Lemma depend_check_walk_spec (p : list nsfw_module_instance_t) inst n l :
  NoDup l → Forall (λ i, (i < length p)%nat) l →
  ∃ p', depend_check_walk p inst n l = Some p' ∧ static <$> p' = static <$> p ∧
    ∀ i, p' !! i = if decide (i ∈ l ∧ i ≠ inst) then mark_inst n <$> p !! i else p !! i.
Proof.
  intros Hnd. revert p. induction Hnd as [|i l Hi Hnd IH]; intros p Hl; cbn [depend_check_walk].
  - exists p. split; [done|]. split; [done|]. intros i. rewrite decide_False; [done|]. by intros [?%elem_of_nil _].
  - apply Forall_cons in Hl as [Hip Hl]. destruct (Nat.eqb_spec i inst) as [->|Hne].
    + destruct (IH p Hl) as (p' & -> & H1 & H2). exists p'. split; [done|]. split; [done|].
      intros j. rewrite H2. repeat case_decide; set_solver.
    + destruct (lookup_lt_is_Some_2 p i Hip) as [x Hx]. rewrite Hx; cbn [mbind option_bind].
      set (p1 := if is_pending x then _ else _).
      assert (p1 = <[i := mark_inst n x]> p) as ->.
      { unfold p1, mark_inst. destruct (is_pending x); [done|]. by rewrite list_insert_id. }
      destruct (IH (<[i := mark_inst n x]> p)) as (p' & -> & H1 & H2).
      { by rewrite length_insert. }
      exists p'. split; [done|]. split.
      * rewrite H1, list_fmap_insert, static_mark. apply list_insert_id. by rewrite list_lookup_fmap, Hx.
      * intros j. rewrite H2. destruct (decide (j = i)) as [->|Hj].
        -- rewrite decide_False, decide_True by set_solver. rewrite list_lookup_insert_eq, Hx by done. done.
        -- rewrite list_lookup_insert_ne by done. repeat case_decide; set_solver.
Qed.

Section loop.
Context (run_init : Z → Z → Z) (node_ok : nat → bool) (m0 : nsfw_module_manager_t).
Abbreviation p0 := (module_instance_pool m0).

(** The modules of [ran] are initialised; the others know which of their dependencies are. *)
Record init_inv (m : nsfw_module_manager_t) (ran : list nat) : Prop := {
  ii_insts : insts m = insts m0;
  ii_static : static <$> module_instance_pool m = static <$> p0;
  ii_done : mgr_done m = mgr_done m0;
  ii_nodup : NoDup ran;
  ii_sub : ∀ i, i ∈ ran → i ∈ insts m0 ∧ ∀ x, p0 !! i = Some x → father x = None;
  ii_stat : ∀ i x, i ∈ insts m0 → module_instance_pool m !! i = Some x →
    if decide (i ∈ ran) then i_stat x = NSFW_INST_STAT_DONE else is_pending x = true;
  ii_ready : ∀ i x d, i ∈ insts m0 → module_instance_pool m !! i = Some x → i ∉ ran → d ∈ depends x →
    (isReady d = true ↔ named p0 ran (d_name d));
  ii_order : dep_ordered p0 ran;
  ii_doneHead : doneHead m = doneHead m0 ++ filter (λ i, node_ok i = true) ran
}.

Definition blocked (ran : list nat) (i : nat) : Prop :=
  ∀ x, p0 !! i = Some x → father x = None → i ∈ ran ∨ ∃ n, n ∈ d_name <$> depends x ∧ ¬ named p0 ran n.

(** What a failure leaves: the module that failed had its dependencies. *)
Definition init_failed (m : nsfw_module_manager_t) (ran : list nat) : Prop :=
  ∃ ran' i x f, ran = ran' ++ [i] ∧ p0 !! i = Some x ∧ fnInit x = Some f ∧ run_init f (param x) ≠ 0 ∧
    i ∈ insts m0 ∧ father x = None ∧ NoDup ran ∧ (∀ j, j ∈ ran → j ∈ insts m0) ∧ dep_ordered p0 ran ∧
    insts m = insts m0 ∧ static <$> module_instance_pool m = static <$> p0 ∧
    doneHead m = doneHead m0 ++ filter (λ i, node_ok i = true) ran' ∧
    ∃ y, module_instance_pool m !! i = Some y ∧ i_stat y = NSFW_INST_STAT_FAIL.

Definition loop_inv (s : init_loop) : Prop :=
  match l_ret s with
  | None => init_inv (l_mgr s) (l_ran s) ∧ ∃ pre, insts m0 = pre ++ l_cur s ∧ ∀ i, i ∈ pre → blocked (l_ran s) i
  | Some r => r = -1 ∧ init_failed (l_mgr s) (l_ran s)
  end.

Lemma init_inv_lookup m ran i x :
  init_inv m ran → module_instance_pool m !! i = Some x → ∃ x0, p0 !! i = Some x0 ∧
    fnInit x = fnInit x0 ∧ i_name x = i_name x0 ∧ d_name <$> depends x = d_name <$> depends x0 ∧
    param x = param x0 ∧ father x = father x0.
Proof.
  intros Hm Hx. destruct (static_lookup _ _ _ _ (ii_static _ _ Hm) Hx) as (x0 & Hx0 & Hs).
  exists x0. unfold static in Hs. by simplify_eq.
Qed.

Lemma static_stat_insert (p : list nsfw_module_instance_t) i x st :
  p !! i = Some x → static <$> <[i := inst_set_stat x st]> p = static <$> p.
Proof.
  intros Hx. rewrite list_fmap_insert. apply list_insert_id. by rewrite list_lookup_fmap, Hx.
Qed.

(** Between [CHECKING] and [DEPENDING]. *)
Lemma init_inv_restat m ran i x st :
  init_inv m ran → module_instance_pool m !! i = Some x → i ∉ ran →
  is_pending (inst_set_stat x st) = true →
  init_inv (set_pool m (<[i := inst_set_stat x st]> (module_instance_pool m))) ran.
Proof.
  intros [H1 H2 H3 H4 H5 H6 H7 H8 H9] Hx Hi Hst. split; cbn; try done.
  - by rewrite static_stat_insert.
  - intros j y Hj [[<- [<- _]]|[? Hy]]%list_lookup_insert_Some; [|by apply H6].
    rewrite decide_False by done. done.
  - intros j y d Hj [[<- [<- _]]|[? Hy]]%list_lookup_insert_Some; [|by apply H7]. cbn. by apply (H7 i).
Qed.

(** A module that is not ready has a dependency that no initialised module provides. *)
Lemma blocked_intro m ran i x :
  init_inv m ran → i ∈ insts m0 → module_instance_pool m !! i = Some x → i ∉ ran →
  nsfw_module_instance_isIndepend x = true → blocked ran i.
Proof.
  intros Hm Hi Hx Hni (d & Hd & Hr)%isIndepend_true x0 Hx0 _. right. exists (d_name d).
  destruct (init_inv_lookup _ _ _ _ Hm Hx) as (x1 & ? & _ & _ & Hds & _). simplify_eq.
  rewrite <- Hds. split; [by apply list_elem_of_fmap_2|].
  rewrite <- (ii_ready _ _ Hm i x d) by done. by rewrite Hr.
Qed.

Lemma ready_deps m ran i x :
  init_inv m ran → i ∈ insts m0 → module_instance_pool m !! i = Some x → i ∉ ran →
  nsfw_module_instance_isIndepend x = false → ∀ n, n ∈ d_name <$> depends x → named p0 ran n.
Proof.
  intros Hm Hi Hx Hni Hr n (d & -> & Hd)%list_elem_of_fmap_1.
  apply (ii_ready _ _ Hm i x d); [done..|]. by apply isIndepend_false with x.
Qed.

(** A module is initialised: the pool after the others have been told. *)
Lemma depend_check_done m ran i x :
  init_inv m ran → NoDup (insts m0) → Forall (λ j, (j < length p0)%nat) (insts m0) →
  module_instance_pool m !! i = Some x →
  ∃ p2, nsfw_module_instance_depend_check
      (set_pool m (<[i := inst_set_stat x NSFW_INST_STAT_DONE]> (module_instance_pool m))) i = Some (set_pool m p2) ∧
    static <$> p2 = static <$> p0 ∧ p2 !! i = Some (inst_set_stat x NSFW_INST_STAT_DONE) ∧
    ∀ j y, j ∈ insts m0 → j ≠ i → p2 !! j = Some y →
      ∃ y1, module_instance_pool m !! j = Some y1 ∧ y = mark_inst (i_name x) y1.
Proof.
  intros [H1 H2 _ _ _ _ _ _ _] Hnd Hlt Hx.
  assert (Hlen : length (module_instance_pool m) = length p0).
  { rewrite <- (length_fmap static), H2. apply length_fmap. }
  unfold nsfw_module_instance_depend_check. cbn [set_pool module_instance_pool insts].
  rewrite list_lookup_insert_eq by (by eapply lookup_lt_Some). cbn [mbind option_bind]. rewrite H1.
  set (p1 := <[i := _]> (module_instance_pool m)).
  destruct (depend_check_walk_spec p1 i (i_name x) (insts m0)) as (p2 & Hw & Hs & Hp2); [done|by unfold p1; rewrite length_insert, Hlen|].
  cbn [inst_set_stat i_name]. rewrite Hw. exists p2. split; [done|]. split; [|split].
  - rewrite Hs. unfold p1. by rewrite static_stat_insert.
  - rewrite Hp2, decide_False by tauto. apply list_lookup_insert_eq. by eapply lookup_lt_Some.
  - intros j y Hj Hji. rewrite Hp2, decide_True by done. unfold p1. rewrite list_lookup_insert_ne by done.
    intros (y1 & -> & Hy1)%fmap_Some. eauto.
Qed.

☆ ☆ ☆ ☆

> Work request
Given the data above, transcribe exactly the lines from the one containing "Section loop." down to the one containing "if decide (i ∈ ran)", and no others.

> Exercise answer
Section loop.
Context (run_init : Z → Z → Z) (node_ok : nat → bool) (m0 : nsfw_module_manager_t).
Abbreviation p0 := (module_instance_pool m0).

(** The modules of [ran] are initialised; the others know which of their dependencies are. *)
Record init_inv (m : nsfw_module_manager_t) (ran : list nat) : Prop := {
  ii_insts : insts m = insts m0;
  ii_static : static <$> module_instance_pool m = static <$> p0;
  ii_done : mgr_done m = mgr_done m0;
  ii_nodup : NoDup ran;
  ii_sub : ∀ i, i ∈ ran → i ∈ insts m0 ∧ ∀ x, p0 !! i = Some x → father x = None;
  ii_stat : ∀ i x, i ∈ insts m0 → module_instance_pool m !! i = Some x →
    if decide (i ∈ ran) then i_stat x = NSFW_INST_STAT_DONE else is_pending x = true;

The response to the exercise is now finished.